Afternon Market Highlights


Discussions are beginning to take place about possibly getting the US back in operation. The how and when are a long way from being developed as the President looks to collect a panel of folks to take the first steps toward re-opening the US in hopes of seeing much needed economic relief and normalcy to people’s lives once again. 

  • The energy markets are mixed with crude oil on the defensive, trading down 34 cents at $22.42/barrel.
  • The US$ is slightly lower, down 26 at 99.49, the gold market is 11-12 bucks higher at $1.751/ounce and the CD$ is up 0.0035 at 0.7205.
  • DJIA down 328 at 23390, S&P down 19 at 2760 and NASDAQ up 38 at 8192.
  • StatsCan delayed their 2020 acreage estimates until May 7.
  • May options expire at the close on April 24th. First Notice Day for May futures is April 30th with all long positions being reported after the close on the 29th. 
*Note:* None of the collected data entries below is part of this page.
(* ===== verification/Outstanding.v ===== *)
(** * Outstanding requests

    [pkg/statemachine/outstanding.go]: which requests of the preprepared
    batches this node is still waiting for, and the order in which a leader
    may propose the requests of a client.  Sequences are shared by pointer
    with the active epoch, so they live in a heap of their own; the available
    list is the one of the client tracker.  The number of buckets, an int32,
    is taken not to be negative. *)
From S2P Require Import Prelude Msgs Actions Stateless Persisted ReqHeap Sequence ClientTracker.

(** ** The heap of sequences *)

Record seqHeap := mkSeqHeap {
  sh_next : loc;
  sh_seqs : gmap loc sequence;
}.

#[global] Instance eta_seqHeap : Eta seqHeap := mkEta (fun r => mkSeqHeap (sh_next r) (sh_seqs r)).

Definition emptySeqHeap : seqHeap := mkSeqHeap 0 ∅.

Definition allocSequence (sh : seqHeap) (s : sequence) : seqHeap * loc :=
  (sh <| sh_seqs ::= <[sh_next sh := s]> |> <| sh_next := sh_next sh + 1 |>, sh_next sh).
Definition loadSequence (sh : seqHeap) (l : loc) : outcome sequence :=
  deref (sh_seqs sh !! l) "nil pointer dereference: sequence".
Definition storeSequence (sh : seqHeap) (l : loc) (s : sequence) : seqHeap :=
  sh <| sh_seqs ::= <[l := s]> |>.

(** Calls a method of the sequence a pointer refers to. *)
Definition onSequence (f : persisted -> sequence -> outcome (persisted * sequence * ActionList))
    (p : persisted) (sh : seqHeap) (l : loc) : outcome (persisted * seqHeap * ActionList) :=
  s ← loadSequence sh l;
  '(p, s, actions) ← f p s;
  Ok (p, storeSequence sh l s, actions).

(** ** Data *)

Record clientOutstandingReqs := mkClientOutstanding {
  co_nextReqNo : Z;
  co_numBuckets : Z;
  co_client : NetworkState_Client;
}.

#[global] Instance eta_clientOutstandingReqs : Eta clientOutstandingReqs := mkEta (fun r =>
  mkClientOutstanding (co_nextReqNo r) (co_numBuckets r) (co_client r)).

Record bucketOutstandingReqs := mkBucketOutstanding { bo_clients : gmap Z clientOutstandingReqs }.

#[global] Instance eta_bucketOutstandingReqs : Eta bucketOutstandingReqs := mkEta (fun r => mkBucketOutstanding (bo_clients r)).

Record allOutstandingReqs := mkAllOutstanding {
  ao_buckets : gmap Z bucketOutstandingReqs;
  ao_correctRequests : gmap bytes RequestAck;
  ao_outstandingRequests : gmap bytes loc;
}.

#[global] Instance eta_allOutstandingReqs : Eta allOutstandingReqs := mkEta (fun r =>
  mkAllOutstanding (ao_buckets r) (ao_correctRequests r) (ao_outstandingRequests r)).

(** ** Operations *)

Fixpoint skipCommitted (fuel : nat) (cors : clientOutstandingReqs) : outcome clientOutstandingReqs :=
  match fuel with
  | O => OutOfFuel
  | S fuel' =>
    c ← isCommitted (co_nextReqNo cors) (co_client cors);
    if negb c then Ok cors
    else skipCommitted fuel' (cors <| co_nextReqNo ::= fun n => n +! co_numBuckets cors |>)
  end.

(** Nothing beyond the window is committed, and every iteration advances. *)
Definition clientOutstandingReqs_skipPreviouslyCommitted (cors : clientOutstandingReqs) : outcome clientOutstandingReqs :=
  let client := co_client cors in
  skipCommitted (S (S (Z.to_nat (cl_LowWatermark client + cl_Width client - co_nextReqNo cors)))) cors.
Corn prices opened slightly higher and traded higher overnight on spillover strength in the wheat market.  Prices turned lower midday on spillover weakness in the soy complex. Prices drew additional pressure from news of a pork plant closing its doors over the weekend (due to the CoronaVirus). There are concerns that there could be a real loss of feed needs from the ongoing weakness in the hog and cattle markets. 

  • Closes: May at $3.31 ½ (support at $3.30), July at $3.36 ¼, down ½ cents, September at $3.40 ¾, down 1 cent, December at $3.49 ¾, down 1 cent.
  • Gulf premiums were 2 cents weaker for April and May.
  • Corn plantings were reported at 3% complete, on par with trade expectations.
  • Spreads: K/N 4 ¾ carry, N/U 4 ½ carry, N/Z 13 ½ carry, Z/N1 23 carry. 


Soybeans were slightly lower at the open, but prices tumbled midday on continues meltdown in the livestock markets. The ongoing weakness in the cattle and hog markets has created uncertainty surrounding future needs for feedstuffs, by which the soymeal market has undergone recent pressure.  

  • Closes: May at $8.54 ¼, down 9 ¼ cents, July at $8.62 ¼, down 8 ¾ cents, August at $8.65 ¼, down 8 ¼ cents, November at $8.70 ½, down 5 ¼ cents. The products were weaker with meal down 3.90 at 288.60 and oil down 51 points a t 26.90.
  • Gulf premiums were 1 cent weaker for April and May.
  • The USDA did not report on soybean plantings for this week (too early in the season).
  • Spreads: K/N 7 ¾ carry, N/Q 3 carry, N/X 8 ½ carry, X/F 3 carry, X/H 9 inverse, X/N1 ½ carry. 


Wheat prices traded higher at the open on crop concerns in the US Southern Plains, Europe and the Black Sea Region.  Prices drew additional support from concerns about food supplies. Prices retreated midday on weakness in the row crops and strong Ukraine exports, despite efforts to retain adequate supplies during virus situation. Egypt’s GASC is tendering for optional origin wheat for LH May/FH Jun shipment. 

  • May closes: Mpls at $5.27 ½, down 5 cents, KC at $4.93 ¼, up 1 ¼ cents, Chicago at $5.55, down 1 ½ cents.
  • Weekly export inspections were well above what the trade was looking for at 609 tmt. By class breakdown at: 221 NSW.....121 HRW.....33 SRW.....153 White Winter......14 HAD and 66 Mixed.
  • There was chatter today that Russia’s wheat harvest this year is expected to top last year’s wheat harvest, despite adverse weather conditions throughout the growing season.
  • Spring wheat planting was reported at 5% complete for week ending April 12, in line with trade expectations.
  • Winter wheat conditions were reported 62% G/E, unchanged from last week and on par with what the trade was expecting.
  • Spreads: Mpls K/N 12 carry, U/Z 11 ¼ carry, Kansas City K/N 6 ¾ carry, N/U 7 carry, Chicago K/N ½ carry. Mpls May sits at a 35 cent premium to KC May.